そのような状況下で、キイトルーダ®は、2020年8月に「がん化学療法後に増悪したPD-L1陽性の根治切除不能な進行・再発の食道扁平上皮癌」の効能又は効果追加の承認を取得し、2021年11月にはPD-L1陽性の根治切除不能な進行・再発の食道扁平上皮癌患者に対する2次治療と根治切除不能な進行・再発の食道癌患者に対する1次治療が統合した「根治切除不能な進行・再発の食道癌」の効能又は効果一部変更の承認を取得しました。キイトルーダ®はT細胞機能を負に制御するPD-L1及びPD-L2のPD-1への結合を阻害する抗体であり、PD-L1を発現する癌細胞や炎症細胞が多い症例に抗腫瘍作用が期待されます。食道扁平上皮癌症例への単独投与の適応は、「コンパニオン診断薬※1」(PD-L1 IHC 22C3 pharmDx「ダコ」[Autostainer Link 48用])を用いた免疫染色標本のCombined Positive Score(CPS)によって判定されます。
CPSは、腫瘍細胞に加えて、腫瘍浸潤免疫細胞(リンパ球、マクロファージ)も評価対象として陽性細胞率を算出するスコアです。本邦では、2019年に頭頸部癌の治療方針を判断するために導入されたコンプリメンタリー診断薬※1を使用する評価方法で、肺癌でコンパニオン診断薬※1を用いて腫瘍細胞のみを評価するTumor Proportion Score(TPS)とは異なることに注意が必要です。

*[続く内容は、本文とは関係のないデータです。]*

(* ===== verification/Identifiers.v ===== *)
(** * Identifiers: the texts the code builds from numbers and random hex

    Characters and lengths of printed integers, and when a correlation id
    built from them passes its validator. *)

From S2P Require Import Prelude PyText PyValue AddressText ParamBinding Outcomes.

Open Scope Z_scope.

(** ** Printed integers *)

Definition number_char (c : ascii) : bool := is_digit c || Ascii.eqb c "-".

Lemma pretty_N_char_digit n : (n < 10)%N -> is_digit (pretty_N_char n) = true.
Proof.
  intros Hn. assert (n ∈ [0; 1; 2; 3; 4; 5; 6; 7; 8; 9]%N) as Hin.
  { rewrite !elem_of_cons. lia. }
  by repeat (apply elem_of_cons in Hin as [->|Hin]; [reflexivity|]); apply not_elem_of_nil in Hin.
Qed.

Lemma pretty_N_go_chars x s : all_chars number_char s = true -> all_chars number_char (pretty_N_go x s) = true.
Proof.
  revert s. induction (N.lt_wf_0 x) as [x _ IH]. intros s Hs.
  destruct (decide (x = 0)%N) as [->|Hx]; [by rewrite pretty_N_go_0|].
  rewrite pretty_N_go_step by lia. apply IH; [apply N.div_lt; lia|]. cbn [all_chars]. rewrite Hs, andb_true_r.
  unfold number_char. rewrite pretty_N_char_digit; [done|]. apply N.mod_lt. lia.
Qed.

Lemma str_int_chars z : all_chars number_char (str_int z) = true.
Proof.
  assert (forall p, all_chars number_char (pretty (N.pos p)) = true) as Hp.
  { intros p. unfold pretty, pretty_N. case_decide; [done|]. by apply pretty_N_go_chars. }
  unfold str_int, pretty, pretty_Z. destruct z as [|p|p]; [done|apply (Hp p)|exact (Hp p)].
Qed.

Lemma pretty_N_go_length n x s : (x < 10 ^ N.of_nat n)%N -> (String.length (pretty_N_go x s) <= n + String.length s)%nat.
Proof.
  revert x s. induction n as [|n IH]; intros x s Hx.
  { replace x with 0%N by (cbn in Hx; lia). by rewrite pretty_N_go_0. }
  destruct (decide (x = 0)%N) as [->|Hx0]; [rewrite pretty_N_go_0; lia|].
  rewrite pretty_N_go_step by lia. etrans; [apply IH|cbn; lia].
  apply N.Div0.div_lt_upper_bound. rewrite Nat2N.inj_succ, N.pow_succ_r' in Hx. lia.
Qed.

Lemma str_int_length z : int4 z = true -> (String.length (str_int z) <= 11)%nat.
Proof.
  unfold int4. rewrite andb_true_iff, !Z.leb_le. intros Hz.
  assert (forall p, (Z.pos p < 10 ^ 10) -> (String.length (pretty (N.pos p)) <= 10)%nat) as Hp.
  { intros p Hp. unfold pretty, pretty_N. case_decide; [done|]. etrans; [apply (pretty_N_go_length 10)|cbn; lia]. lia. }
  unfold str_int, pretty, pretty_Z. destruct z as [|p|p]; [cbn; lia|..].
  - etrans; [apply (Hp p); lia|lia].
  - cbn. apply le_n_S. apply Hp. lia.
Qed.

(** ** Correlation ids *)

Lemma url_needs_slash s : all_chars (fun c => negb (Ascii.eqb c "/")) s = true -> find_url s = false.
Proof.
  induction s as [|c s IH]; [done|]. intros Hs. cbn [find_url].
  assert (url_scheme (String c s) = None) as ->.
  { unfold url_scheme. destruct (drop_prefix "http" _) as [t|] eqn:Ht; [|done].
    apply drop_prefix_Some in Ht. rewrite Ht, all_chars_app in Hs. apply andb_true_iff in Hs as [_ Hs].
    destruct (drop_prefix "s://" t) as [u|] eqn:Hu; [by apply drop_prefix_Some in Hu as ->|].
    destruct (drop_prefix "://" t) as [u|] eqn:Hu'; [by apply drop_prefix_Some in Hu' as ->|done]. }
  apply IH. cbn in Hs. by apply andb_true_iff in Hs as [_ Hs].
Qed.

Lemma lower_keeps_slash s :
  all_chars (fun c => negb (Ascii.eqb c "/")) s = true -> all_chars (fun c => negb (Ascii.eqb c "/")) (lower s) = true.
Proof.
  induction s as [|c s IH]; [done|]. cbn [all_chars lower]. rewrite !andb_true_iff. intros [Hc Hs]. split; [|auto].
  destruct c as [[] [] [] [] [] [] [] []]; done.
Qed.

(** A byte at a time: every correlation character satisfies [q]. *)
Ltac correlation_byte := intros c; destruct c as [[] [] [] [] [] [] [] []]; done.

Lemma correlation_not_space c : correlation_char c = true -> negb (is_space c) = true.
Proof. revert c. correlation_byte. Qed.
Lemma correlation_not_slash c : correlation_char c = true -> negb (Ascii.eqb c "/") = true.
Proof. revert c. correlation_byte. Qed.
Lemma number_correlation c : number_char c = true -> correlation_char c = true.
Proof. revert c. correlation_byte. Qed.

Lemma correlation_strip s : all_chars correlation_char s = true -> strip s = s.
Proof.
  intros Hs. apply strip_clean.
  - destruct s as [|c s]; [done|]. cbn in *. apply andb_true_iff in Hs as [Hc _].
    apply correlation_not_space in Hc. by apply negb_true_iff in Hc.
  - apply rstrip_clean_chars. by eapply all_chars_impl, Hs; apply correlation_not_space.
Qed.

Lemma correlation_valid s :
  all_chars correlation_char s = true -> is_empty s = false -> varchar 128 s = true ->
  validate_soar_correlation_id s = Ok s.
Proof.
  intros Hs He Hl. unfold validate_soar_correlation_id. rewrite correlation_strip by done. rewrite He, Hl. cbn [negb].
  assert (has_url s = false) as ->.
  { apply url_needs_slash, lower_keeps_slash. eapply all_chars_impl, Hs; apply correlation_not_slash. }
  by rewrite Hs.
Qed.

Lemma length_str_app a b : String.length (a +:+ b) = (String.length a + String.length b)%nat.
Proof. induction a as [|c a IH]; [done|exact (f_equal S IH)]. Qed.

(** Texts whose last parts are equally long end alike when they are equal. *)
Lemma same_suffix a b a' b' : a +:+ b = a' +:+ b' -> String.length b = String.length b' -> b = b'.
Proof.
  revert a'. induction a as [|c a IH]; intros [|c' a'] Heq Hlen; [done| | |injection Heq as _ Heq; by eapply IH].
  all: apply (f_equal String.length) in Heq; rewrite !length_str_app in Heq; cbn in Heq; lia.
Qed.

食道扁平上皮癌の2次治療に対するキイトルーダ®単独療法承認の根拠となった国際共同第Ⅲ相試験(KEYNOTE-181試験)では、CPS≧10 の症例(切除不能進行・再発食道扁平上皮癌患者、2次治療以降)において、化学療法群を対照としたキイトルーダ®群の有効性成績が得られた1,2)ことから、実際の使用適応の判断にもCPS≧10をカットオフとする評価が用いられることとなりました。
以上のように、キイトルーダ®使用の組織学的判断(PD-L1検査)においては、CPSについて十分にご理解いただくことが非常に重要であると考え、サイトではCPSの計算方法や評価対象細胞の詳細についてページを割いて説明させていただいています。それと同時に、検体の取り扱い(固定・包埋・薄切・染色など)についても精度管理が求められることも忘れてはなりません。本サイトが、多くの施設におけるPD-L1検査の均一化につながり、キイトルーダ®が根治切除不能な進行・再発の食道扁平上皮癌の治療に寄与することを希望します。

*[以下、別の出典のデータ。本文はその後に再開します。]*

(* ===== verification/EnqueueProofs.v ===== *)
(** * EnqueueProofs: what the queue holds after an ingestion

    Every admitted alert has a row in the queue with its decision and event
    ([committed_alerts_enqueued]); one insert that fails in the database
    takes the whole batch with it ([failed_insert_loses_batch]). *)

From S2P Require Import Prelude PyText PyFloat PyValue Tables AddressText ActionVocabulary Interfaces Outcomes.
From S2P Require Import ResponseQueue Hoare Identifiers EnqueueOrchestrator.

Open Scope Z_scope.

(** ** The writes of one enqueued alert *)

(** Step over a validator whose result has been computed. *)
Ltac validated := unfold bind at 1, of_outcome at 1.

(** The three actions of the queue, one by one. *)
Ltac each_action H := apply list_elem_of_In in H; cbn in H; destruct_or? H; subst; try done.

Section Writes.
Context (env : enqueue_env).
Let inet := ee_inet env.
Let clk := ee_clock env.

Definition enqueue_event_key (queue_id : Z) : string := "queue-enqueue-" +:+ str_int queue_id.

Lemma enqueue_key_strip i : strip (enqueue_event_key i) = enqueue_event_key i.
Proof.
  apply correlation_strip. unfold enqueue_event_key. rewrite all_chars_app.
  by rewrite (all_chars_impl _ _ _ number_correlation (str_int_chars i)).
Qed.

Lemma enqueue_key_width i : int4 i = true -> varchar 160 (enqueue_event_key i) = true.
Proof.
  intros Hi. apply str_int_length in Hi. unfold varchar, enqueue_event_key. rewrite length_str_app.
  apply Nat.leb_le. change (String.length "queue-enqueue-") with 14%nat. lia.
Qed.

Lemma enqueue_key_inj i j : enqueue_event_key i = enqueue_event_key j -> i = j.
Proof. unfold enqueue_event_key. intros H%app_inj. by apply (inj pretty). Qed.

(** The hex of [uuid4], cut to twelve characters. *)
Definition hex12 (s : string) : Prop := String.length s = 12%nat /\ all_chars correlation_char s = true.

Lemma enqueue_correlation_valid a i :
  int4 a = true -> hex12 (ee_uuid_hex env i) ->
  validate_soar_correlation_id (enqueue_correlation env (PInt a) i) = Ok (enqueue_correlation env (PInt a) i).
Proof.
  intros Ha [Hl Hc]. apply str_int_length in Ha. apply correlation_valid; [|done|].
  - unfold enqueue_correlation. cbn [py_str py_repr]. rewrite !all_chars_app, Hc.
    by rewrite (all_chars_impl _ _ _ number_correlation (str_int_chars a)).
  - unfold varchar, enqueue_correlation. cbn [py_str py_repr]. rewrite !length_str_app, Hl. apply Nat.leb_le.
    change (String.length "soar-") with 5%nat. change (String.length "-") with 1%nat. lia.
Qed.

Lemma enqueue_correlation_inj a b i j :
  hex12 (ee_uuid_hex env i) -> hex12 (ee_uuid_hex env j) ->
  enqueue_correlation env a i = enqueue_correlation env b j -> ee_uuid_hex env i = ee_uuid_hex env j.
Proof.
  intros [Hi _] [Hj _]. unfold enqueue_correlation. intros H%app_inj.
  apply same_suffix in H; [by apply app_inj in H|]. rewrite !length_str_app. congruence.
Qed.

(** A canonical queue action. *)
Definition queue_action (action : string) : Prop := action ∈ RESPONSE_QUEUE_ACTIONS.

Lemma decision_written a ip host act source i log :
  int4 a = true -> hex12 (ee_uuid_hex env i) -> queue_action act -> str_in source DECISION_SOURCES = true ->
  strip source = source -> inet ip = Some host ->
  (forall j d, os_decisions log !! j = Some d -> d_correlation_id d <> enqueue_correlation env (PInt a) i) ->
  exists d, d_correlation_id d = enqueue_correlation env (PInt a) i /\
    create_response_decision inet clk (ee_uuid_hex env i) (enqueue_decision_params env (PInt a) a ip act source i) log =
      (Ok (os_decision_seq log, d),
       OutcomeStore (<[os_decision_seq log := d]> (os_decisions log)) (os_events log)
         (os_decision_seq log + 1) (os_event_seq log)).
Proof.
  intros Ha Hu Hact Hsrc Hstrip Hip Hfresh. eexists. split; [|].
  2: { unfold create_response_decision, enqueue_decision_params.
       cbn [dp_selected_action dp_decision_source dp_outcome_summary dp_alert_id dp_incident_id dp_source_ip
            dp_reason_code dp_correlation_id dp_parent_correlation_id dp_playbook_id dp_playbook_execution_id
            dp_playbook_step_index dp_queue_id dp_approval_request_id dp_created_by dp_safe_metadata].
       assert (is_empty act || is_empty (strip act) = false) as -> by (each_action Hact).
       match goal with |- context [is_empty ?s || is_empty (strip ?s)] =>
         assert (is_empty s || is_empty (strip s) = false) as -> by (each_action Hact) end.
       unfold validate_decision_source, validate_member. rewrite Hstrip, Hsrc. validated.
       validated. cbn [validate_reason_code].
       validated. cbn [blank default].
       assert (is_empty (enqueue_correlation env (PInt a) i) = false) as -> by done. cbn [from_option id].
       rewrite enqueue_correlation_valid by done.
       validated. cbn [nonneg_or_null negb].
       validated. unfold redact_soar_outcome_metadata. cbn [truthy negb].
       validated. unfold to_inet. rewrite Hip. cbn [opt_varchar negb].
       unfold bind at 1, insert_decision.
       match goal with |- context [decision_checks ?d] => assert (decision_checks d = true) as -> end.
       { unfold decision_checks. cbn [d_correlation_id d_selected_action d_decision_source d_reason_code
           d_playbook_step_index null_or_in nonneg_or_null]. rewrite Hsrc. each_action Hact. }
       cbn [negb].
       match goal with |- context [existsb ?f ?l] => destruct (existsb f l) eqn:He end.
       - apply existsb_exists in He as ([j d] & Hin & Heq). apply String.eqb_eq in Heq.
         apply list_elem_of_In, elem_of_map_to_list in Hin. by destruct (Hfresh j d Hin).
       - reflexivity. }
  done.
Qed.

Lemma event_written a ip host act i dec d log :
  int4 i = true -> queue_action act -> inet ip = Some host -> outcome_ok log ->
  os_decisions log !! dec = Some d -> by_idempotency_key (enqueue_event_key i) log = None ->
  exists e, e_idempotency_key e = Some (enqueue_event_key i) /\ e_decision_id e = dec /\ e_queue_id e = Some i /\
    e_state e = "queued" /\ e_simulated e = true /\ e_external_executed e = false /\
    append_outcome_event inet clk (enqueue_event_params dec a ip act i) log =
      (Ok (os_event_seq log, e),
       OutcomeStore (os_decisions log) (<[os_event_seq log := e]> (os_events log))
         (os_decision_seq log) (os_event_seq log + 1)).
Proof.
  intros Hi Hact Hip Hok Hd Hkey.
  destruct (ok_decisions _ Hok _ _ Hd) as [_ Hchecks]. unfold decision_checks in Hchecks.
  rewrite !andb_true_iff, negb_true_iff in Hchecks. destruct Hchecks as [[[[Hblank _] _] _] _].
  eexists. split_and!.
  7: { unfold append_outcome_event, enqueue_event_params.
       cbn [ep_mode ep_state ep_actor ep_outcome_summary ep_decision_id ep_correlation_id ep_event_type
         ep_external_executed ep_tracking_recorded ep_simulated ep_reason_code ep_idempotency_key].
       rewrite bool_decide_eq_false_2 by done. cbn [andb].
       match goal with |- context [is_empty ?s || is_empty (strip ?s)] =>
         assert (is_empty s || is_empty (strip s) = false) as -> by (each_action Hact) end.
       do 5 (validated; lazymatch goal with |- context [validate_outcome_booleans] => idtac | _ => idtac end;
             match goal with |- context [match ?m with Ok _ => _ | Raise _ => _ end] =>
               let v := eval vm_compute in m in change m with v end; cbv iota beta).
       unfold bind at 1, resolve_decision. cbn [ep_decision_id]. unfold bind at 1, get at 1. rewrite Hd.
       cbn [blank ret default from_option id]. change (strip "queued") with "queued". cbn [is_empty].
       change ("queue-enqueue-" +:+ str_int i) with (enqueue_event_key i). rewrite enqueue_key_strip.
       assert (is_empty (enqueue_event_key i) = false) as Hne by done. rewrite Hne.
       unfold bind at 1, get at 1. rewrite Hkey. unfold append_new_event.
       cbn [ep_playbook_step_index nonneg_or_null negb ep_metadata]. validated.
       change (redact_soar_outcome_metadata PNone) with (Ok (A := pydict) []). cbv iota beta.
       cbn [ep_source_ip or_else]. validated. unfold to_inet. rewrite Hip. cbv iota beta.
       unfold bind at 1, insert_outcome_event.
       match goal with |- context [event_widths ?e] => assert (event_widths e = true) as -> end.
       { unfold event_widths. cbn. by rewrite enqueue_key_width. }
       match goal with |- context [event_checks ?e] => assert (event_checks e = true) as -> end.
       { unfold event_checks. cbn [e_correlation_id e_event_type e_outcome_summary e_mode e_state e_actor
           e_reason_code e_external_executed e_tracking_recorded e_simulated e_playbook_step_index].
         rewrite Hblank. each_action Hact. }
       cbn [negb e_idempotency_key]. rewrite Hkey. reflexivity. }
  all: done.
Qed.
End Writes.

(** ** Which alerts are admitted

    The reference reading of an entry that an ingestion committed. *)

Inductive admission :=
  | Admit (alert_id : Z) (source_ip action : string)
  | Refuse (reason : string).

Definition admission_of (excluded : gset Z) (alert : pyval) : admission :=
  match alert with
  | PDict entry =>
      match dget entry "alert_id" with
      | PInt a =>
          if bool_decide (a ∈ excluded) then Refuse "playbook_precedence"
          else if is_none (dget entry "source_ip") then Refuse "missing_source_ip"
          else if is_none (dget entry "response_action") then Refuse "missing_response_action"
          else match validate_action_for_response_queue (dget entry "response_action") with
               | Ok action => Admit a (py_str (dget entry "source_ip")) action
               | Raise (CanonicalActionValidationError _ code) => Refuse code
               | Raise _ => Refuse "unexpected"
               end
      | _ => Refuse "missing_alert_id"
      end
  | _ => Refuse "invalid_alert_dict"
  end.

Ltac refused_by H := eapply H; [eassumption|reflexivity|by split].

Section Batch.
Context (env : enqueue_env).
(** The driver writes an int as its literal. *)
Context (int_column_int : forall a, ee_int_column env (PInt a) = Ok a).
Let clk := ee_clock env.

(** An entry as the ingestion makes it: the id of a row of alerts, whose
    address the type inet reads, and a text for its type. *)
Definition committed_entry (alert : pyval) : Prop :=
  match alert with
  | PDict entry =>
      match dget entry "alert_id" with
      | PNone => True
      | PInt a =>
          int4 a = true /\ ee_alert_exists env a = true /\
          (is_none (dget entry "source_ip") = false -> is_Some (ee_inet env (py_str (dget entry "source_ip")))) /\
          match dget entry "alert_type" with PStr _ | PNone => True | _ => False end
      | _ => False
      end
  | _ => True
  end.

Definition entry_key (a : Z) (ip act : string) : string :=
  compute_idempotency_key (ee_sha256_hex env) (PInt a) ip act.

Definition has_key (key : string) (q : queue_store) : Prop :=
  exists i r, qs_rows q !! i = Some r /\ q_idempotency_key r = key.

Lemma key_taken_has key q : key_taken key (qs_rows q) = true <-> has_key key q.
Proof.
  unfold has_key. split.
  - intros Hk. unfold key_taken in Hk. apply existsb_exists in Hk as ([i r] & Hin & Heq). exists i, r.
    apply list_elem_of_In, elem_of_map_to_list in Hin. split; [done|by apply String.eqb_eq].
  - intros (i & r & Hi & Hk). destruct (key_taken key (qs_rows q)) eqn:E; [done|].
    by destruct (proj1 (key_taken_false _ _) E i r Hi).
Qed.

IHC:Immunohistochemistry(免疫組織化学的染色)
※1 コンパニオン診断薬は、特定の医薬品の有効性や安全性を担保するために、その医薬品の投与に先立って必須の診断において使用されます。一方、コンプリメンタリー診断薬は、医薬品の有効性や安全性に対して参考になりますが、必須ではありません。

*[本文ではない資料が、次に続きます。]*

Lemma failed_turn_rolls_back_witness :
  let r := worker_turn ex_config "worker-1" None (seconds 1000) (ex_tick (seconds 1061) true) initial_state
             (WorkerDb ex_poison_leased ∅) in
  ws_errors r.1.1 = 1 /\ x_status (ex_row_of (wd_exec r.1.2)) = XPending /\
  recovered_only (ex_tick (seconds 1061) true) (xd_pb ex_poison_leased) (wd_exec r.1.2).
Proof.
  cbn zeta. split_and!; [vm_compute; reflexivity..|].
  pose proof (failed_turn_rolls_back ex_config "worker-1" None (seconds 1000) (ex_tick (seconds 1061) true) initial_state
    (WorkerDb ex_poison_leased ∅) ex_poison_leased_inv) as Hturn.
  assert (ws_errors (worker_turn ex_config "worker-1" None (seconds 1000) (ex_tick (seconds 1061) true) initial_state
            (WorkerDb ex_poison_leased ∅)).1.1 = 1) as He by (vm_compute; reflexivity).
  destruct (worker_turn _ _ _ _ _ _ _) as [[s' d'] f]. cbn [fst snd] in He |- *.
  destruct Hturn as [[_ Hs]|(_ & _ & Hr)]; [cbn in Hs; congruence|exact Hr].
Defined.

1)承認時評価資料:国際共同第Ⅲ相試験(KEYNOTE-181試験)
2)キイトルーダ®製品電子添文詳細
食道癌に対するキイトルーダ®の「効能又は効果」、「用法及び用量」
効能又は効果(抜粋)
根治切除不能な進行・再発の食道癌
効能又は効果に関連する注意(抜粋)
〈根治切除不能な進行・再発の食道癌〉
5.16 がん化学療法後に増悪したPD-L1陽性の根治切除不能な進行・再発の食道扁平上皮癌に対して、本剤を単独で投与する場合には、PD-L1発現率(CPS)について、「17.臨床成績」の項の内容を熟知し、十分な経験を有する病理医又は検査施設における検査により、PD-L1の発現が確認された患者に投与すること。検査にあたっては、承認された体外診断用医薬品又は医療機器を用いること。なお、承認された体外診断用医薬品又は医療機器に関する情報については、以下のウェブサイトから入手可能である:
https://www.pmda.go.jp/review-services/drug-reviews/review-information/cd/0001.html
[17.1.24参照]
5.17 本剤の手術の補助療法における有効性及び安全性は確立していない。
用法及び用量(抜粋)
〈根治切除不能な進行・再発の食道癌〉
フルオロウラシル及びシスプラチンとの併用において、通常、成人には、ペムブロリズマブ(遺伝子組換え)として、1回200mgを3週間間隔又は1回400mgを6週間間隔で30分間かけて点滴静注する。がん化学療法後に増悪したPD-L1陽性の根治切除不能な進行・再発の食道扁平上皮癌に対しては、本剤を単独投与することもできる。
PD-L1検査の臨床的意義
●効果予測因子になり得る
PD-L1発現がキイトルーダ®の効果予測因子になり得る1,3)。
●治療選択に役立つ
PD-L1発現率(CPS:Combined Positive Score)を確認することにより、治療選択ができ、キイトルーダ®の適正使用に役立つ。
PD-L1検査のタイミング4)
PD-L1検査は、「がん化学療法後に増悪した根治切除不能な進行・再発の食道扁平上皮癌」の治療開始前に実施が考慮されます。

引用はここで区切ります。